Ironically, Air Canada just cancelled their planned purchase of Air Transat. The reason? The European Commission wanted concessions from the newly enlarged airline, while the Canadian government had given the green light to the merger. Thank the gods for the EC, saving Canadians from ourselves.

There has been talk that the federal government could insist that Freedom Mobile and perhaps Shaw’s fledgling cell phone service, Shaw Mobile, be excluded from the deal, to do something to encourage the nascent development of competition in our mobile industry, but such a suggestion assumes that the Canadian federal government has the cojones to do so. (But speaking of Shaw Mobile, it looks to me a lot like Sugar Mobile, the company against which Rogers successfully waged a legal challenge to shut them down in 2017! That hypocrisy is a story for another day though.) While I would support the federal government doing something like that, it won’t be enough for other opponents of the deal, such as OpenMedia.

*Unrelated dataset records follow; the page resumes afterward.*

(* ===== verification/SqlFacts.v ===== *)
(** * Facts about stored integers and table operations

    Eight-byte big-endian blobs round-trip and compare like the integers they
    encode; what UPDATE, INSERT and DELETE leave of a table; what [scan_*] accept. *)

From stdpp Require Import base list strings gmap.
From Stdlib Require Import ZArith Lia Ascii.
From S2P Require Import Prelude GoStd Models Sql Schema Monad Keys.
Local Open Scope Z_scope.

(** ** Stored integers *)
Lemma EncodeUint64_length z : String.length (EncodeUint64 z) = 8%nat.
Proof. unfold EncodeUint64. by rewrite length_of_bytes, length_be_split. Qed.
Lemma EncodeUint64_slen z : slen (EncodeUint64 z) = 8.
Proof. unfold slen. by rewrite EncodeUint64_length. Qed.
Lemma DecodeUint64_EncodeUint64 z : u64 z → DecodeUint64 (EncodeUint64 z) = Some z.
Proof.
  intros [H1 H2]. unfold DecodeUint64. rewrite EncodeUint64_length. cbn [Nat.eqb].
  unfold EncodeUint64. rewrite bytes_list_of by apply be_split_byte. rewrite be_combine_split by lia.
  f_equal. apply Z.mod_small. split; [lia|]. exact H2.
Qed.
Lemma DecodeUint64_range s z : DecodeUint64 s = Some z → u64 z.
Proof.
  unfold DecodeUint64. destruct (String.length s =? 8)%nat eqn:E; [|done]. intros [= <-].
  apply Nat.eqb_eq in E. pose proof (be_combine_range (bytes_list s) (bytes_list_byte s)) as H.
  rewrite length_bytes_list, E in H. exact H.
Qed.
Lemma EncodeUint64_DecodeUint64 s z : DecodeUint64 s = Some z → EncodeUint64 z = s.
Proof.
  unfold DecodeUint64. destruct (String.length s =? 8)%nat eqn:E; [|done]. intros [= <-].
  apply Nat.eqb_eq in E. unfold EncodeUint64. rewrite <- E, <- length_bytes_list.
  rewrite be_split_combine by apply bytes_list_byte. apply of_bytes_list.
Qed.
Lemma DecodeUint64_inj s t z : DecodeUint64 s = Some z → DecodeUint64 t = Some z → s = t.
Proof. intros H1%EncodeUint64_DecodeUint64 H2%EncodeUint64_DecodeUint64. congruence. Qed.

(** Big-endian order is numeric order. *)
Lemma be_combine_cons b l : be_combine (b :: l) = b * 256 ^ Z.of_nat (length l) + be_combine l.
Proof.
  induction l as [|c l IH] using rev_ind; [unfold be_combine; simpl; lia|].
  rewrite app_comm_cons, !be_combine_snoc, IH, length_app. simpl length.
  rewrite Nat2Z.inj_add, Z.pow_add_r by lia. change (256 ^ Z.of_nat 1) with 256. ring.
Qed.
Lemma compare_be l k : Forall is_byte l → Forall is_byte k → length l = length k →
  String.compare (of_bytes l) (of_bytes k) = (be_combine l ?= be_combine k).
Proof.
  intros Hl. revert k. induction Hl as [|b l Hb Hl IH]; intros k Hk Hlen; [by destruct k|].
  destruct k as [|c k]; [done|]. inversion Hk as [|? ? Hc Hk']; subst. injection Hlen as Hlen.
  cbn [of_bytes]. rewrite string_compare_cons, !byteZ_chrZ by done. rewrite !be_combine_cons, <- Hlen.
  pose proof (be_combine_range l Hl) as R1. pose proof (be_combine_range k Hk') as R2. rewrite <- Hlen in R2.
  set (P := 256 ^ Z.of_nat (length l)) in *.
  destruct (Z.compare_spec b c) as [->|H|H].
  - rewrite IH by done. symmetry. apply Zcompare_plus_compat.
  - symmetry. apply Z.compare_lt_iff. nia.
  - symmetry. apply Z.compare_gt_iff. nia.
Qed.
Lemma EncodeUint64_compare a b : u64 a → u64 b →
  String.compare (EncodeUint64 a) (EncodeUint64 b) = (a ?= b).
Proof.
  intros Ha Hb. unfold EncodeUint64.
  rewrite compare_be by (apply be_split_byte || by rewrite !length_be_split).
  unfold u64 in *. rewrite !be_combine_split by lia.
  change (256 ^ Z.of_nat 8) with two64. by rewrite !Z.mod_small by lia.
Qed.
Lemma EncodeUint64_sltb a b : u64 a → u64 b → sltb (EncodeUint64 a) (EncodeUint64 b) = (a <? b).
Proof. intros Ha Hb. unfold sltb. rewrite EncodeUint64_compare by done. unfold Z.ltb. by destruct (a ?= b). Qed.
Lemma EncodeUint64_sleb a b : u64 a → u64 b → sleb (EncodeUint64 a) (EncodeUint64 b) = (a <=? b).
Proof. intros Ha Hb. unfold sleb. rewrite EncodeUint64_compare by done. unfold Z.leb. by destruct (a ?= b). Qed.
Lemma EncodeUint64_inj a b : u64 a → u64 b → EncodeUint64 a = EncodeUint64 b → a = b.
Proof. intros Ha%DecodeUint64_EncodeUint64 Hb%DecodeUint64_EncodeUint64 E. congruence. Qed.
Lemma cell_u64_inj a b : u64 a → u64 b → cell_u64 a = cell_u64 b → a = b.
Proof. intros Ha Hb E. apply EncodeUint64_inj; [done..|]. unfold cell_u64 in E. congruence. Qed.

Lemma scan_blob_Some low high c s : scan_blob low high c = Some s → c = CBlob s ∧ low <= slen s <= high.
Proof.
  unfold scan_blob. destruct c as [|u|u]; [done| |].
  - cbn [octet_length case_blob]. intros H. by case_match_in H.
  - cbn [octet_length case_blob]. intros H.
    destruct ((low <=? slen u) && (slen u <=? high)) eqn:E; case_match_in H; try done.
    injection H as <-. unbool. done.
Qed.
Lemma scan_blob_ok low high s : 0 < low → low <= slen s <= high → scan_blob low high (CBlob s) = Some s.
Proof.
  intros H1 H2. unfold scan_blob, boundedRequiredBytes. cbn [octet_length case_blob].
  assert (E1 : (low <=? slen s) = true) by (apply Z.leb_le; lia).
  assert (E2 : (slen s <=? high) = true) by (apply Z.leb_le; lia).
  assert (E3 : (0 <? slen s) = true) by (apply Z.ltb_lt; lia).
  rewrite E1, E2, E3. cbn. by rewrite Z.eqb_refl.
Qed.
Lemma scan_u64_cell z : u64 z → scan_u64 (cell_u64 z) = Some z.
Proof.
  intros Hz. unfold scan_u64, cell_u64. rewrite scan_blob_ok by (rewrite ?EncodeUint64_slen; lia).
  by apply DecodeUint64_EncodeUint64.
Qed.
Lemma scan_u64_Some c z : scan_u64 c = Some z → c = cell_u64 z ∧ u64 z.
Proof.
  unfold scan_u64. destruct (scan_blob 8 8 c) as [s|] eqn:E; [|done]. intros H.
  apply scan_blob_Some in E as [-> _]. split; [|by eapply DecodeUint64_range].
  unfold cell_u64. by rewrite (EncodeUint64_DecodeUint64 s z).
Qed.
Lemma scan_uuid_ok s : validateUUID s = true → scan_uuid (CText s) = Some s.
Proof.
  intros H. unfold scan_uuid.
  assert (E : scan_text 36 36 (CText s) = Some s).
  { unfold scan_text, boundedRequiredText. cbn [octet_length case_text].
    unfold slen. rewrite (Uuid.valid_uuid_length s H). cbv beta iota. simpl (_ && _). cbv iota beta. rewrite (Uuid.valid_uuid_length s H). reflexivity. }
  by rewrite E, H.
Qed.
Lemma scan_body_blob n s : 0 < slen s <= n → scan_body n (CBlob s) = Some s.
Proof.
  intros H. unfold scan_body, boundedRequiredBytes. cbn [sql_length default].
  assert (E1 : (1 <=? slen s) = true) by (apply Z.leb_le; lia).
  assert (E2 : (slen s <=? n) = true) by (apply Z.leb_le; lia).
  assert (E3 : (0 <? slen s) = true) by (apply Z.ltb_lt; lia).
  rewrite E1, E2, E3. cbn. by rewrite Z.eqb_refl.
Qed.

(** ** Rows *)
(** ORDER BY is a total order on cells. *)
Lemma cell_oleb_total a b : cell_oleb a b = false → cell_oleb b a = true.
Proof. destruct a, b; simpl; try done; apply sleb_total. Qed.
Lemma cell_oleb_trans a b c : cell_oleb a b = true → cell_oleb b c = true → cell_oleb a c = true.
Proof. destruct a, b, c; simpl; try done; apply sleb_trans. Qed.
Lemma sleb_antisym s t : sleb s t = true → sleb t s = true → s = t.
Proof.
  rewrite !sleb_alt. intros [->|H1] [E|H2]; [done..|]. pose proof (sltb_trans _ _ _ H1 H2) as H. by rewrite sltb_irrefl in H.
Qed.
Lemma cell_oleb_antisym a b : cell_oleb a b = true → cell_oleb b a = true → a = b.
Proof. destruct a, b; simpl; try done; intros H1 H2; f_equal; by apply sleb_antisym. Qed.
Lemma cell_oleb_refl a : cell_oleb a a = true.
Proof. destruct a; simpl; try done; apply sleb_refl. Qed.

Lemma cell_eqb_true a b : cell_eqb a b = true → a = b.
Proof. by destruct a, b; simpl; try done; intros ->%String.eqb_eq. Qed.
Lemma cell_eqb_refl a : a ≠ CNull → cell_eqb a a = true.
Proof. destruct a; simpl; [done|..]; intros _; apply String.eqb_refl. Qed.
Lemma cell_eqb_sym a b : cell_eqb a b = cell_eqb b a.
Proof. destruct a, b; simpl; try done; apply String.eqb_sym. Qed.

Section tables.
Context {R : Type} (ck : R → bool) (conflict : R → R → bool).
Lemma insert_row_Some r rows rows' : insert_row ck conflict r rows = Some rows' →
  rows' = rows ++ [r] ∧ ck r = true ∧ ∀ q, q ∈ rows → conflict r q = false.
Proof.
  unfold insert_row. destruct (ck r && _) eqn:E; [|done]. intros [= <-]. unbool. split_and!; [done|done|].
  intros q Hq. rewrite forallb_forall in H0. apply list_elem_of_In, H0 in Hq. by apply negb_true_iff in Hq.
Qed.
Lemma update_rows_Some p f before after rows' : update_rows ck conflict p f before after = Some rows' →
  rows' = before ++ map (λ r, if p r then f r else r) after.
Proof.
  revert before. induction after as [|r after IH]; intros before; simpl.
  - intros [= <-]. by rewrite app_nil_r.
  - destruct (p r).
    + destruct (ck (f r) && _); [|done]. intros H. apply IH in H. by rewrite H, <- app_assoc.
    + intros H. apply IH in H. by rewrite H, <- app_assoc.
Qed.
Lemma update_rows_map p f rows rows' : update_rows ck conflict p f [] rows = Some rows' →
  rows' = map (λ r, if p r then f r else r) rows.
Proof. apply update_rows_Some. Qed.
End tables.

Lemma select_map_update {R} (p q : R → bool) (f : R → R) rows :
  (∀ r, q r = true → q (f r) = true) → (∀ r, q r = false → p r = true → q (f r) = false) →
  select q (map (λ r, if p r then f r else r) rows) = map (λ r, if p r then f r else r) (select q rows).
Proof.
  intros Hq Hq'. induction rows as [|r rows IH]; simpl; [done|]. destruct (q r) eqn:E.
  - replace (q (if p r then f r else r)) with true; [simpl; by rewrite IH|]. destruct (p r); [by rewrite Hq|done].
  - replace (q (if p r then f r else r)) with false; [done|]. destruct (p r) eqn:Ep; [by rewrite Hq'|done].
Qed.
Lemma map_select_all {R} (p : R → bool) (f : R → R) rows :
  map (λ r, if p r then f r else r) (select p rows) = map f (select p rows).
Proof.
  apply map_ext_in. intros r Hr. unfold select in Hr. apply filter_In in Hr as [_ ->]. done.
Qed.
Lemma elem_of_delete_rows {R} (p : R → bool) rows r : r ∈ delete_rows p rows ↔ r ∈ rows ∧ p r = false.
Proof. unfold delete_rows. rewrite !list_elem_of_In, filter_In, negb_true_iff. done. Qed.
Lemma head_elem {R} (l : list R) r : query_row l = Some r → r ∈ l.
Proof. destruct l; [done|]. intros [= ->]. left. Qed.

I can assure Brad Shaw and Edward Rogers though that, regardless of the action or lack thereof from the Canadian government, if the purchase and merger go ahead, the new company will lose a long-time customer of Internet connectivity, cable TV, and now cell/mobile service. The cell service will go back to the United States; Internet will probably go to one of the resellers (possibly even of Rogers, but we don’t have much choice), and if I can get my shit together we’ll “cut the cable” completely.


Updated, 2021-04-07: Add link to Troublesome Mobile.